表1:ギニア、リベリア、シエラレオネにおける可能性の高い患者、確定患者、疑い患者の発生数および死亡者数

図.エボラ出血熱の発生状況

註:データは各国の保健省からの公式情報に基づいています。これらの数値は再分類、再集計、検査結果の利用状況によって変わることがあります。*再分類された疑い患者と可能性の高い患者の割合が高いために報告が見送られています。**リベリアでは2015年5月9日に流行の終息が宣言されました。継続されている調査と患者と死亡者を遡って行う確定調査によって、これらの数字は改訂されることがあります。現在、2015年5月9日以降に報告された患者数と死亡者数は、5月9日に終息が宣言されたものとは独立した集団発生を構成していると考えられています。

※国別の患者数、死亡者数についても報告されています。各国毎の週別患者数の動向をみることができます。詳細については原文でお確かめください。
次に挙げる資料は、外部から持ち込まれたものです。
(* ===== verification/Policy.v ===== *)
(** The policy engine (src/internal/policy/policy.go) around the Rego library:
    which queries a daemon compiles, and how their answers become a decision
    that fails closed. *)
From S2P Require Import Prelude GoString.

Open Scope string_scope.
Open Scope list_scope.
Open Scope Z_scope.

(** src/internal/policy/policy.go:22-26 [Requirement] *)
Record Requirement := mkRequirement { rq_Name : string; rq_Satisfied : bool; rq_Reason : string }.

(** src/internal/policy/policy.go:27-31 [Decision] *)
Record Decision := mkDecision { dc_Allow : bool; dc_Requirements : list Requirement; dc_Version : string }.

(** src/internal/policy/policy.go:36-36 [Options] *)
Record Options := mkOptions { op_Replace : list string; op_Extend : list string }.

(** src/internal/policy/policy.go:38-38 [Names] *)
Definition Names : list string := ["scope"; "command"; "submission"; "execution"; "deployment"; "retry"].

(** src/internal/policy/policy.go:40-46 [Engine] [Q] is the library's prepared query. *)
Record Engine (Q : Type) := mkEngine {
  en_queries : gmap string Q;
  en_extensions : gmap string Q;
  en_custom : gset string;
  en_Version : string;
  en_Timeout : Z;
}.
Arguments mkEngine {Q}.
Arguments en_queries {Q}.
Arguments en_extensions {Q}.
Arguments en_custom {Q}.
Arguments en_Version {Q}.
Arguments en_Timeout {Q}.

(** src/internal/policy/policy.go:180-183 [evaluate] What the decoder makes of an answer: the two fields, absent
    as [None]. *)
Record Wire := mkWire { wr_Allow : option bool; wr_Requirements : option (list Requirement) }.

(** The libraries: JSON of the facts, Rego, JSON of an answer. [rg_decode] is
    [None] for unknown fields, trailing data or a value of another shape. *)
Record RegoLib (I Q V : Type) := mkRego {
  rg_prepare : string -> bool -> Q + string;
  rg_version : string -> Options -> string;
  rg_marshal : I -> string + string;
  rg_unmarshal : string -> option string;
  rg_eval : Z -> Q -> string -> list (list V) + string;
  rg_value : V -> string + string;
  rg_decode : string -> option Wire;
}.
Arguments mkRego {I Q V}.
Arguments rg_prepare {I Q V}.
Arguments rg_version {I Q V}.
Arguments rg_marshal {I Q V}.
Arguments rg_unmarshal {I Q V}.
Arguments rg_eval {I Q V}.
Arguments rg_value {I Q V}.
Arguments rg_decode {I Q V}.

Section Policy.
Context {I Q V : Type} (lib : RegoLib I Q V).

(** src/internal/policy/policy.go:79-85 [Compile] The names of both lists, once each. *)
Fixpoint checkNames (seen : gset string) (l : list string) : gset string + string :=
  match l with
  | [] => inl seen
  | name :: rest =>
      if negb (existsb (String.eqb name) Names) || bool_decide (name ∈ seen)
      then inr ("unknown or duplicate policy decision " +:+ quoted name)
      else checkNames ({[name]} ∪ seen) rest
  end.

(** src/internal/policy/policy.go:97-121 [Compile] *)
Fixpoint prepareAll (opts : Options) (l : list string) (e : Engine Q) : Engine Q + string :=
  match l with
  | [] => inl e
  | name :: rest =>
      let replaced := existsb (String.eqb name) (op_Replace opts) in
      let query := if replaced then "data.gauntlet." +:+ name else "data.gauntlet.defaults." +:+ name in
      match rg_prepare lib query replaced with
      | inr err => inr ("compile " +:+ name +:+ " policy: " +:+ err)
      | inl q =>
          let e := mkEngine (<[name := q]> (en_queries e)) (en_extensions e) (en_custom e) (en_Version e) (en_Timeout e) in
          if existsb (String.eqb name) (op_Extend opts)
          then match rg_prepare lib ("data.gauntlet." +:+ name) true with
               | inr err => inr ("compile " +:+ name +:+ " extension: " +:+ err)
               | inl x => prepareAll opts rest
                            (mkEngine (en_queries e) (<[name := x]> (en_extensions e)) (en_custom e) (en_Version e) (en_Timeout e))
               end
          else prepareAll opts rest e
      end
  end.

(** src/internal/policy/policy.go:69-75 [Compile] *)
Definition compileOptions (source : string) (options : option Options) : Options :=
  match options with
  | Some o => o
  | None => mkOptions [] (if String.eqb source "" then [] else ["submission"])
  end.

(** src/internal/policy/policy.go:62-129 [Compile] *)
Definition Compile (source : string) (timeout : Z) (options : option Options) : Engine Q + string :=
  if (1048576 <? Z.of_nat (String.length source)) then inr "policy exceeds 1048576 bytes" else
  let timeout := if timeout <=? 0 then 100000000 else timeout in
  let opts := compileOptions source options in
  if (0 <? length (op_Replace opts) + length (op_Extend opts))%nat && String.eqb source ""
  then inr "custom decisions require Rego source" else
  match checkNames ∅ (op_Replace opts ++ op_Extend opts) with
  | inr err => inr err
  | inl seen =>
      match prepareAll opts Names (mkEngine ∅ ∅ seen "" timeout) with
      | inr err => inr err
      | inl e => inl (mkEngine (en_queries e) (en_extensions e) (en_custom e) (rg_version lib source opts) (en_Timeout e))
      end
  end.

(** src/internal/policy/policy.go:131-131 [HasCustom] *)
Definition HasCustom (e : Engine Q) (name : string) : bool := bool_decide (name ∈ en_custom e).

(** src/internal/policy/policy.go:191-193 [evaluate] *)
Definition badRequirement (r : Requirement) : bool :=
  String.eqb (rq_Name r) "" || (256 <? Z.of_nat (String.length (rq_Name r))) || (2048 <? Z.of_nat (String.length (rq_Reason r))).

(** src/internal/policy/policy.go:165-199 [evaluate] *)
Definition evaluate (e : Engine Q) (query : Q) (input : string) : Decision + string :=
  match rg_eval lib (en_Timeout e) query input with
  | inr err => inr ("policy evaluation: " +:+ err)
  | inl [[v]] =>
      match rg_value lib v with
      | inr err => inr err
      | inl data =>
          if (65536 <? Z.of_nat (String.length data)) then inr "policy decision too large" else
          match rg_decode lib data with
          | Some (mkWire (Some allow) (Some reqs)) =>
              if (128 <? Z.of_nat (length reqs)) then inr "policy must return allow and named requirements"
              else if existsb badRequirement reqs then inr "invalid policy requirement"
              else inl (mkDecision (allow && forallb rq_Satisfied reqs) reqs (en_Version e))
          | _ => inr "policy must return allow and named requirements"
          end
      end
  | inl _ => inr "policy decision is missing or ambiguous"
  end.

(** src/internal/policy/policy.go:132-164 [Decide] *)
Definition Decide (e : Engine Q) (name : string) (input : I) : Decision + string :=
  match rg_marshal lib input with
  | inr err => inr ("invalid policy facts: " +:+ err)
  | inl data =>
      if (1048576 <? Z.of_nat (String.length data)) then inr "policy facts exceed 1048576 bytes" else
      match rg_unmarshal lib data, en_queries e !! name with
      | Some err, _ => inr err
      | None, None => inr ("unknown policy decision " +:+ quoted name)
      | None, Some query =>
          match evaluate e query data, en_extensions e !! name with
          | inr err, _ => inr err
          | inl decision, None => inl decision
          | inl decision, Some extension =>
              match evaluate e extension data with
              | inr err => inr err
              | inl extra => inl (mkDecision (dc_Allow decision && dc_Allow extra)
                                    (dc_Requirements decision ++ dc_Requirements extra) (dc_Version decision))
              end
          end
      end
  end.

(** src/internal/policy/policy.go:200-211 [Reason] *)
Definition Reason (d : Decision) : string :=
  match map (fun r => rq_Name r +:+ ": " +:+ rq_Reason r)
            (List.filter (fun r => negb (rq_Satisfied r)) (dc_Requirements d)) with
  | [] => if dc_Allow d then "" else "policy denied"
  | reasons => String.concat "; " reasons
  end.

(** ** What a decision means *)

(** The query's one answer to the facts says allow, and every requirement it
    names is satisfied. *)
Definition approves (e : Engine Q) (query : Q) (data : string) : Prop :=
  exists v text reqs, rg_eval lib (en_Timeout e) query data = inl [[v]] /\ rg_value lib v = inl text /\
    rg_decode lib text = Some (mkWire (Some true) (Some reqs)) /\
    Forall (fun r => rq_Satisfied r = true /\ rq_Name r <> "") reqs.

Lemma evaluate_spec e query data d :
  evaluate e query data = inl d ->
  (dc_Allow d = true <-> approves e query data) /\ Forall (fun r => rq_Name r <> "") (dc_Requirements d) /\
  (dc_Allow d = true -> Forall (fun r => rq_Satisfied r = true) (dc_Requirements d)).
Proof.
  unfold evaluate. intros H. destruct (rg_eval lib (en_Timeout e) query data) as [rows|err] eqn:Ee; [|done].
  destruct rows as [|[|v []] []]; try done. destruct (rg_value lib v) as [text|err] eqn:Ev; [|done].
  destruct (_ <? _); [done|]. destruct (rg_decode lib text) as [[[allow|] [reqs|]]|] eqn:Ed; try done.
  destruct (_ <? _); [done|]. destruct (existsb badRequirement reqs) eqn:Eb; [done|]. injection H as <-. simpl.
  assert (Forall (fun r => rq_Name r <> "") reqs) as Hn.
  { apply Forall_forall. intros r Hr%list_elem_of_In En. apply not_true_iff_false in Eb. apply Eb. apply existsb_exists.
    exists r. split; [done|]. unfold badRequirement. by rewrite En. }
  assert (allow && forallb rq_Satisfied reqs = true <-> allow = true /\ Forall (fun r => rq_Satisfied r = true) reqs) as Hs.
  { rewrite andb_true_iff, forallb_forall, Forall_forall. setoid_rewrite list_elem_of_In. done. }
  rewrite Hs. split_and!; [split| done | by intros []].
  - intros [-> Hf]. exists v, text, reqs. split_and!; try done. rewrite Forall_forall in *. naive_solver.
  - intros (v' & text' & reqs' & E1 & E2 & E3 & Hf). rewrite Ee in E1. injection E1 as <-. rewrite Ev in E2. injection E2 as <-.
    rewrite Ed in E3. injection E3 as -> <-. split; [done|]. rewrite Forall_forall in *. naive_solver.
Qed.

Lemma concat_nonempty s l : s <> "" -> String.concat "; " (s :: l) <> "".
Proof. destruct s as [|a s]; [done|]. intros _. by destruct l. Qed.

Lemma Reason_denied d : Forall (fun r => rq_Name r <> "") (dc_Requirements d) -> dc_Allow d = false -> Reason d <> "".
Proof.
  intros Hn Ha. unfold Reason. rewrite Ha. destruct (List.filter _ (dc_Requirements d)) as [|r l] eqn:E; [done|]. cbn [map].
  apply concat_nonempty. assert (r ∈ dc_Requirements d) as Hr.
  { apply list_elem_of_In. apply (filter_In (fun r => negb (rq_Satisfied r)) r). rewrite E. by left. }
  rewrite Forall_forall in Hn. specialize (Hn r Hr). by destruct (rq_Name r).
Qed.

(** The engine fails closed: a decision is allowed exactly when the query
    of that name - and its extension, where one was compiled - each gave one
    well-formed answer that says allow and whose requirements, all named, are all
    satisfied; an extension can only restrict. Anything else is an error, and a
    refusal always gives a reason. *)
Theorem policy_fail_closed (e : Engine Q) (name : string) (input : I) (d : Decision) :
  Decide e name input = inl d ->
  (dc_Allow d = true <->
   exists data query, rg_marshal lib input = inl data /\ en_queries e !! name = Some query /\ approves e query data /\
     forall extension, en_extensions e !! name = Some extension -> approves e extension data) /\
  (dc_Allow d = true -> Reason d = "") /\ (dc_Allow d = false -> Reason d <> "").
Proof.
  unfold Decide. intros H. destruct (rg_marshal lib input) as [data|err]; [|done]. destruct (_ <? _); [done|].
  destruct (rg_unmarshal lib data); [done|]. destruct (en_queries e !! name) as [query|]; [|done].
  destruct (evaluate e query data) as [d1|err] eqn:E1; [|done]. destruct (evaluate_spec e query data d1 E1) as (Ha1 & Hn1 & Hs1).
  assert (forall d, (dc_Allow d = true -> Forall (fun r => rq_Satisfied r = true) (dc_Requirements d)) -> dc_Allow d = true -> Reason d = "") as Hr.
  { intros d' Hs Ha. specialize (Hs Ha). unfold Reason. rewrite Ha. enough (List.filter (fun r => negb (rq_Satisfied r)) (dc_Requirements d') = []) as -> by done.
    clear -Hs. induction Hs as [|r l Hr _ IH]; [done|]. cbn [List.filter]. by rewrite Hr. }
  destruct (en_extensions e !! name) as [ext|] eqn:Ex.
  - destruct (evaluate e ext data) as [d2|err] eqn:E2; [|done]. destruct (evaluate_spec e ext data d2 E2) as (Ha2 & Hn2 & Hs2).
    injection H as <-. split_and!.
    + cbn [dc_Allow]. rewrite andb_true_iff, Ha1, Ha2. split.
      * intros [H1 H2]. exists data, query. split_and!; try done. by intros ? [= <-].
      * intros (? & ? & [= <-] & [= <-] & H1 & H2). split; [done|by apply H2].
    + apply Hr. cbn [dc_Allow dc_Requirements]. intros [H1 H2]%andb_true_iff. apply Forall_app. auto.
    + apply Reason_denied. cbn [dc_Requirements]. by apply Forall_app.
  - injection H as <-. split_and!; [|by apply Hr|by apply Reason_denied]. rewrite Ha1. split.
    + intros H1. exists data, query. split_and!; try done.
    + by intros (? & ? & [= <-] & [= <-] & H1 & _).
Qed.
End Policy.

(** ** Example: the defaults, with an operator's extension of submissions *)

Definition demoRego : RegoLib bool string Wire := @mkRego bool string Wire
  (fun query _ => inl query) (fun _ _ => "v1")
  (fun ready => inl (if ready then "ready" else "draft")) (fun _ => None)
  (fun _ query data => inl [[mkWire (Some true)
     (Some (if String.eqb query "data.gauntlet.submission"
            then [mkRequirement "ready" (String.eqb data "ready") "still a draft"] else []))]])
  (fun w => inl (match wr_Requirements w with Some [r] => if rq_Satisfied r then "yes" else "no" | _ => "empty" end))
  (fun text => Some (mkWire (Some true)
     (Some (if String.eqb text "empty" then [] else [mkRequirement "ready" (String.eqb text "yes") "still a draft"])))).

Definition demoEngine : Engine string :=
  match Compile (I := bool) demoRego "package gauntlet" 0 None with inl e => e | inr _ => mkEngine ∅ ∅ ∅ "" 0 end.

Lemma policy_fail_closed_witness :
  Decide demoRego demoEngine "submission" false = inl (mkDecision false [mkRequirement "ready" false "still a draft"] "v1") /\
  Reason (mkDecision false [mkRequirement "ready" false "still a draft"] "v1") <> "".
Proof.
  assert (Decide demoRego demoEngine "submission" false = inl (mkDecision false [mkRequirement "ready" false "still a draft"] "v1")) as E
    by (vm_compute; reflexivity).
  split; [exact E|]. apply (proj2 (proj2 (policy_fail_closed demoRego demoEngine "submission" false _ E))). reflexivity.
Defined.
図2:確定患者が報告された地図上の分布図(2015年7月5日の週)

図.確定患者が報告された地図上の分布図

註:カンビアのMagbema首長支配地域の患者1人、ポート・ロコのMasimera首長支配地域の患者1人の位置は示されていません。使用される境界と表示されている名称および呼称は、いかなる国、領土、都市や地域についてもその統治状況に関して、あるいはその国境や境界の設定に関してWHOが見解を発表しているものではありません。また、地図上の点線と破線は、その国々あるいは完全な合意にいたっていない可能性があるためにおおよその境界線を表しています。

出典

WHO.Situation reports:Ebola response roadmapSituation report. 8 July 2015.